On May 3, Dr. Stanley L. Bukowski, a third-generation physician from Buffalo, testified before the State Assembly Health Committee in opposition to the legalization of physician-assisted suicide. For 34 years, Bukowski has been a primary care internal medicine physician with experience in caring for the chronically ill, the disabled and the dying. The following are excerpts from his testimony.
In caring for seriously ill and dying patients, a physician's duty is to first listen to the patient tell his story, examine the patient, collect test results, formulate a plan, engage the patient and family in the plan, and coordinate with the care team. The goal is to relieve physical symptoms; provide a cure if possible; educate the patient and family; give emotional support; and most of all, to be present to the patient. The more burdensome the symptoms, and especially when cure is not possible, the more important is symptom relief and personal support, i.e. palliation. If the disease is expected to cause the patient's death, palliation applied to the whole patient becomes central.
Medical treatments, techniques and medications progress over time. But the subject of medical care, the human person, is always a person, endowed with a dignity that no suffering or disability can take away. Even though "loss of dignity" is cited as one reason people take their own lives, people do not lose their dignity by suffering, or by becoming disabled, or bedbound, or even incontinent, or curled up with contractures, or unresponsive. It does not matter what they have lost. They are still our brothers and sisters in the human family. We are intimately and inseparably connected. Our dignity is their dignity, and vice versa.

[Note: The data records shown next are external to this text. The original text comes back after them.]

(** ** The recommendations page *)

(** X8.  On the recommendations page nothing is loaded until "Get
    Recommendations" is pressed: the page draws its two select boxes and the
    button, opens no file and ends normally, whether or not the artifacts of
    the selection exist. *)
Theorem no_load_before_button (E : env) (i : inputs) (w : world) :
  has_api_key E ->
  nav i = GetDrugsRecommendations ->
  get_recommendations i = false ->
  script E i w =
  (Ok tt, world_of (sidebar E i w),
   setup_events ++ trace_of (sidebar E i w) ++ recommendation_widgets) /\
  List.filter is_open_file (trace_of (script E i w)) = [].
Proof.
  intros Hkey Hnav Hget.
  assert (Hrun : script E i w =
                 (Ok tt, world_of (sidebar E i w),
                  setup_events ++ trace_of (sidebar E i w) ++ recommendation_widgets)).
  { rewrite (recommendations_script_run E i w Hkey Hnav).
    rewrite page_recommendations_run, Hget. simpl when.
    cbn [result_of world_of trace_of fst snd]. rewrite app_nil_r. reflexivity. }
  split; [exact Hrun|].
  rewrite Hrun. cbn [trace_of snd]. rewrite !List.filter_app.
  rewrite (filter_sidebar is_open_file (trace_of (sidebar E i w)));
    [reflexivity | intros [] H; (discriminate || reflexivity) | apply sidebar_events].
Qed.

Lemma no_load_before_button_witness :
  script demo_env (demo_browsing Chagas ERMLP) (start ∅) =
  (Ok tt, world_of (sidebar demo_env (demo_browsing Chagas ERMLP) (start ∅)),
   setup_events ++ trace_of (sidebar demo_env (demo_browsing Chagas ERMLP) (start ∅))
   ++ recommendation_widgets) /\
  List.filter is_open_file
    (trace_of (script demo_env (demo_browsing Chagas ERMLP) (start ∅))) = [].
Proof.
  apply (no_load_before_button demo_env (demo_browsing Chagas ERMLP) (start ∅));
    reflexivity.
Defined.

Lemma getitem_measure_value (df : DataFrame) (j k : nat) :
  column_index "Measure" (columns df) = Some j ->
  column_index "Value" (columns df) = Some k ->
  getitem_columns df ["Measure"; "Value"] =
  Ok {| columns := ["Measure"; "Value"]; rows := map (project_row [j; k]) (rows df) |}.
Proof.
  intros Hj Hk. unfold getitem_columns. simpl. rewrite Hj, Hk. reflexivity.
Qed.




(** ** The metrics page and the help page *)

Lemma metrics_script_run (E : env) (i : inputs) (w : world) :
  has_api_key E ->
  nav i = ModelPerformanceMetrics ->
  script E i w =
  (result_of (page_metrics E (world_of (sidebar E i w))),
   world_of (page_metrics E (world_of (sidebar E i w))),
   setup_events ++ trace_of (sidebar E i w)
   ++ trace_of (page_metrics E (world_of (sidebar E i w)))).
Proof.
  intros Hkey Hnav. rewrite (script_run E i w Hkey).
  unfold active_page. rewrite Hnav. reflexivity.
Qed.

Lemma page_metrics_loaded (E : env) (txt : string) (w : world) :
  files E !! "embedding_models/performance_metrics.csv" = Some txt ->
  page_metrics E w =
  match parse_csv E ";" txt with
  | Raise e =>
      (Raise e, w,
       [Text ""; Text ""; OpenFile "embedding_models/performance_metrics.csv"])
  | Ok performance_file =>
      match plot_bar E performance_file "final_selection" "Value" with
      | Some e =>
          (Raise e, w,
           [Text ""; Text ""; OpenFile "embedding_models/performance_metrics.csv";
            metrics_heading; Dataframe performance_file])
      | None =>
          (Ok tt, w,
           [Text ""; Text ""; OpenFile "embedding_models/performance_metrics.csv";
            metrics_heading; Dataframe performance_file;
            Pyplot {| fig_data := performance_file;
                      fig_x := "final_selection"; fig_y := "Value";
                      fig_title := "Performance Metrics of Embedding Models";
                      fig_xlabel := "Embedding Model"; fig_ylabel := "Value" |}])
      end
  end.
Proof.
  intros Hfile. unfold page_metrics. rewrite !bind_emit.
  pose proof (pd_read_csv_present E _ ";" txt w Hfile) as Hread.
  destruct (parse_csv E ";" txt) as [performance_file|e].
  - rewrite (bind_ok _ _ _ _ _ _ Hread). rewrite !bind_emit.
    unfold plot_and_show.
    destruct (plot_bar E performance_file "final_selection" "Value"); reflexivity.
  - rewrite (bind_raise _ _ _ _ _ _ Hread). reflexivity.
Qed.

(** X10.  In the Model Performance Metrics mode, with the performance table
    in place and well formed, one execution shows the whole table, not
    filtered by any selection, and charts its [Value] column against
    [final_selection]; the only file it opens is the performance table. *)
Theorem metrics_page_shows_whole_table (E : env) (i : inputs) (w : world)
    (txt : string) (performance_file : DataFrame) :
  has_api_key E ->
  nav i = ModelPerformanceMetrics ->
  files E !! "embedding_models/performance_metrics.csv" = Some txt ->
  parse_csv E ";" txt = Ok performance_file ->
  plot_bar E performance_file "final_selection" "Value" = None ->
  script E i w =
  (Ok tt, world_of (sidebar E i w),
   setup_events ++ trace_of (sidebar E i w)
   ++ [Text ""; Text ""; OpenFile "embedding_models/performance_metrics.csv";
       metrics_heading; Dataframe performance_file;
       Pyplot {| fig_data := performance_file;
                 fig_x := "final_selection"; fig_y := "Value";
                 fig_title := "Performance Metrics of Embedding Models";
                 fig_xlabel := "Embedding Model"; fig_ylabel := "Value" |}]) /\
  List.filter is_open_file (trace_of (script E i w)) =
  [OpenFile "embedding_models/performance_metrics.csv"].
Proof.
  intros Hkey Hnav Hfile Hparse Hplot.
  rewrite (metrics_script_run E i w Hkey Hnav).
  rewrite (page_metrics_loaded E txt _ Hfile), Hparse, Hplot.
  cbn [result_of world_of trace_of fst snd]. split; [reflexivity|].
  rewrite !List.filter_app.
  rewrite (filter_sidebar is_open_file (trace_of (sidebar E i w)));
    [reflexivity | intros [] H; (discriminate || reflexivity) | apply sidebar_events].
Qed.

Lemma metrics_page_shows_whole_table_witness :
  script demo_env (demo_inputs ModelPerformanceMetrics "" Dengue TransE) (start ∅) =
  (Ok tt,
   world_of (sidebar demo_env (demo_inputs ModelPerformanceMetrics "" Dengue TransE)
               (start ∅)),
   setup_events
   ++ trace_of (sidebar demo_env (demo_inputs ModelPerformanceMetrics "" Dengue TransE)
                  (start ∅))
   ++ [Text ""; Text ""; OpenFile "embedding_models/performance_metrics.csv";
       metrics_heading; Dataframe demo_performance;
       Pyplot {| fig_data := demo_performance;
                 fig_x := "final_selection"; fig_y := "Value";
                 fig_title := "Performance Metrics of Embedding Models";
                 fig_xlabel := "Embedding Model"; fig_ylabel := "Value" |}]) /\
  List.filter is_open_file
    (trace_of (script demo_env (demo_inputs ModelPerformanceMetrics "" Dengue TransE)
                 (start ∅))) =
  [OpenFile "embedding_models/performance_metrics.csv"].
Proof.
  apply (metrics_page_shows_whole_table demo_env
           (demo_inputs ModelPerformanceMetrics "" Dengue TransE) (start ∅)
           "final_selection;Measure;Value" demo_performance); reflexivity.
Defined.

The question is whether those who are caring for the patient, including the doctor, honor that person's dignity, and so honor themselves.
Genuine palliative care honors, respects and serves the dignity of the human person, regardless of his or her condition. It uses every necessary resource for pain and symptom relief. But assisted suicide eliminates the patient. We throw up our hands and capitulate on relieving their symptoms. Instead, we help them go away. Permanently. How can that possibly honor the patient? It dishonors them and us. In palliative care, we care for the patient, comfort the patient, and especially accompany the patient to the natural end of his or her disease, supporting them with our own humanity as the ultimate treatment.
Pain control is a mandatory, non-negotiable first step in addressing the other sources of suffering in the dying patient. Suffering persists because the patient is facing his or her losses. This can easily cause a patient to lose hope in his or her own worth and meaning. A physician's duty is to witness by attitude, word and action, that everyone's life has meaning, even at the end of it, even though there is suffering. We wrap the patient in a pallium, i.e. a cloak, of pain relief and symptom relief, care, encouragement and our very presence.
A prescription for a deadly dose tells the patient quite the opposite: "When your final months and days are difficult, and you think that you are no longer worth anything, I will not tell you otherwise. I will help you make yourself not be. I will agree with you that your fear and suffering have diminished you to the point where you no longer have value, and my prescription testifies to this."
To intentionally cause the death of a patient, regardless of reason, is fundamentally incompatible with being a healer. It creates an inescapable internal conflict. A healer who aids in taking a life is divided within, even if it is at the request of a suffering patient.
A patient's fear and anxiety about what is to come, even when pain is well-controlled, may understandably cause him or her to lose heart and lose hope. But the doctor's task is to bring clarity, give relief and support, and restore hope.